● To do
Give the entries again, exactly as written.

● Records supplied
Lemma big_column_length : Z.of_nat (length (numbers big_column)) = (2 ^ 31)%Z.
Proof.
  unfold big_column. rewrite numbers_replicate, length_replicate.
  apply Z2Nat.id. apply Z.pow_nonneg. lia.
Defined.

Lemma average_spec_witness :
  Table.average main_table (str "Quantity") =
  Some (fsum [10; 15; 15] / i32_as_f64 3)%float.
Proof.
  exact (average_spec main_table (str "Quantity")
           [Number 10; Number 15; Number 15] eq_refl ltac:(by vm_compute)).
Defined.

Lemma average_overflow_checks_witness :
  Table.average_checked big_table (str "big") =
  if (Z.of_nat (length (numbers big_column)) <=? i32_MAX)%Z
  then Some (Table.average big_table (str "big")) else None.
Proof.
  exact (average_overflow_checks big_table (str "big") big_column
           (get_column_add_eq _ _ _)).
Defined.

Lemma average_counter_wraps_witness :
  Table.average big_table (str "big") = Some 0%float.
Proof.
  exact (average_counter_wraps big_table (str "big") big_column
           (get_column_add_eq _ _ _) big_column_length).
Defined.

Lemma min_max_absent_witness :
  (Table.min main_table (str "Product") = None <-> @nil float = []) /\
  (Table.max main_table (str "Product") = None <-> @nil float = []) /\
  (forall m, Table.min main_table (str "Product") = Some m \/
             Table.max main_table (str "Product") = Some m ->
             Number m ∈ [Text (str "Apple"); Text (str "Banana"); Text (str "Orange")]).
Proof.
  exact (min_max_absent main_table (str "Product")
           [Text (str "Apple"); Text (str "Banana"); Text (str "Orange")] eq_refl).
Defined.

Lemma min_max_bounds_witness :
  f64_le 100 150 = true /\ f64_le 150 200 = true.
Proof.
  refine (min_max_bounds main_table (str "Sales")
            [Number 100; Number 150; Number 200] 100 200 eq_refl _ eq_refl eq_refl
            150 _).
  - by repeat constructor.
  - by repeat constructor.
Defined.

Lemma min_max_nan_unstable_witness :
  Table.max nan_table (str "c") = Some 1%float.
Proof.
  exact (proj1 (min_max_nan_unstable nan_table (str "c") [Number 5] [Number 1] nan
                  eq_refl eq_refl)).
Defined.


Lemma distinctcount_classes_witness :
  exists s,
    Table.distinctcount (H := exact_probe _) special_table (str "special") = Some (length s) /\
    s ⊆ [Number nan; Number nan; Number infinity; Number neg_infinity] /\
    distinct_up_to Value_eq s /\
    forall v, v ∈ [Number nan; Number nan; Number infinity; Number neg_infinity] ->
              existsb (Value_eq v) s = true.
Proof.
  exact (distinctcount_classes (H := exact_probe _) special_table (str "special")
           [Number nan; Number nan; Number infinity; Number neg_infinity] eq_refl
           (bool_decide_unpack
              (zeros_agree [Number nan; Number nan; Number infinity; Number neg_infinity])
              I)).
Defined.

● Your response
Lemma big_column_length : Z.of_nat (length (numbers big_column)) = (2 ^ 31)%Z.
Proof.
  unfold big_column. rewrite numbers_replicate, length_replicate.
  apply Z2Nat.id. apply Z.pow_nonneg. lia.
Defined.

Lemma average_spec_witness :
  Table.average main_table (str "Quantity") =
  Some (fsum [10; 15; 15] / i32_as_f64 3)%float.
Proof.
  exact (average_spec main_table (str "Quantity")
           [Number 10; Number 15; Number 15] eq_refl ltac:(by vm_compute)).
Defined.

Lemma average_overflow_checks_witness :
  Table.average_checked big_table (str "big") =
  if (Z.of_nat (length (numbers big_column)) <=? i32_MAX)%Z
  then Some (Table.average big_table (str "big")) else None.
Proof.
  exact (average_overflow_checks big_table (str "big") big_column
           (get_column_add_eq _ _ _)).
Defined.

Lemma average_counter_wraps_witness :
  Table.average big_table (str "big") = Some 0%float.
Proof.
  exact (average_counter_wraps big_table (str "big") big_column
           (get_column_add_eq _ _ _) big_column_length).
Defined.

Lemma min_max_absent_witness :
  (Table.min main_table (str "Product") = None <-> @nil float = []) /\
  (Table.max main_table (str "Product") = None <-> @nil float = []) /\
  (forall m, Table.min main_table (str "Product") = Some m \/
             Table.max main_table (str "Product") = Some m ->
             Number m ∈ [Text (str "Apple"); Text (str "Banana"); Text (str "Orange")]).
Proof.
  exact (min_max_absent main_table (str "Product")
           [Text (str "Apple"); Text (str "Banana"); Text (str "Orange")] eq_refl).
Defined.

Lemma min_max_bounds_witness :
  f64_le 100 150 = true /\ f64_le 150 200 = true.
Proof.
  refine (min_max_bounds main_table (str "Sales")
            [Number 100; Number 150; Number 200] 100 200 eq_refl _ eq_refl eq_refl
            150 _).
  - by repeat constructor.
  - by repeat constructor.
Defined.

Lemma min_max_nan_unstable_witness :
  Table.max nan_table (str "c") = Some 1%float.
Proof.
  exact (proj1 (min_max_nan_unstable nan_table (str "c") [Number 5] [Number 1] nan
                  eq_refl eq_refl)).
Defined.


Lemma distinctcount_classes_witness :
  exists s,
    Table.distinctcount (H := exact_probe _) special_table (str "special") = Some (length s) /\
    s ⊆ [Number nan; Number nan; Number infinity; Number neg_infinity] /\
    distinct_up_to Value_eq s /\
    forall v, v ∈ [Number nan; Number nan; Number infinity; Number neg_infinity] ->
              existsb (Value_eq v) s = true.
Proof.
  exact (distinctcount_classes (H := exact_probe _) special_table (str "special")
           [Number nan; Number nan; Number infinity; Number neg_infinity] eq_refl
           (bool_decide_unpack
              (zeros_agree [Number nan; Number nan; Number infinity; Number neg_infinity])
              I)).
Defined.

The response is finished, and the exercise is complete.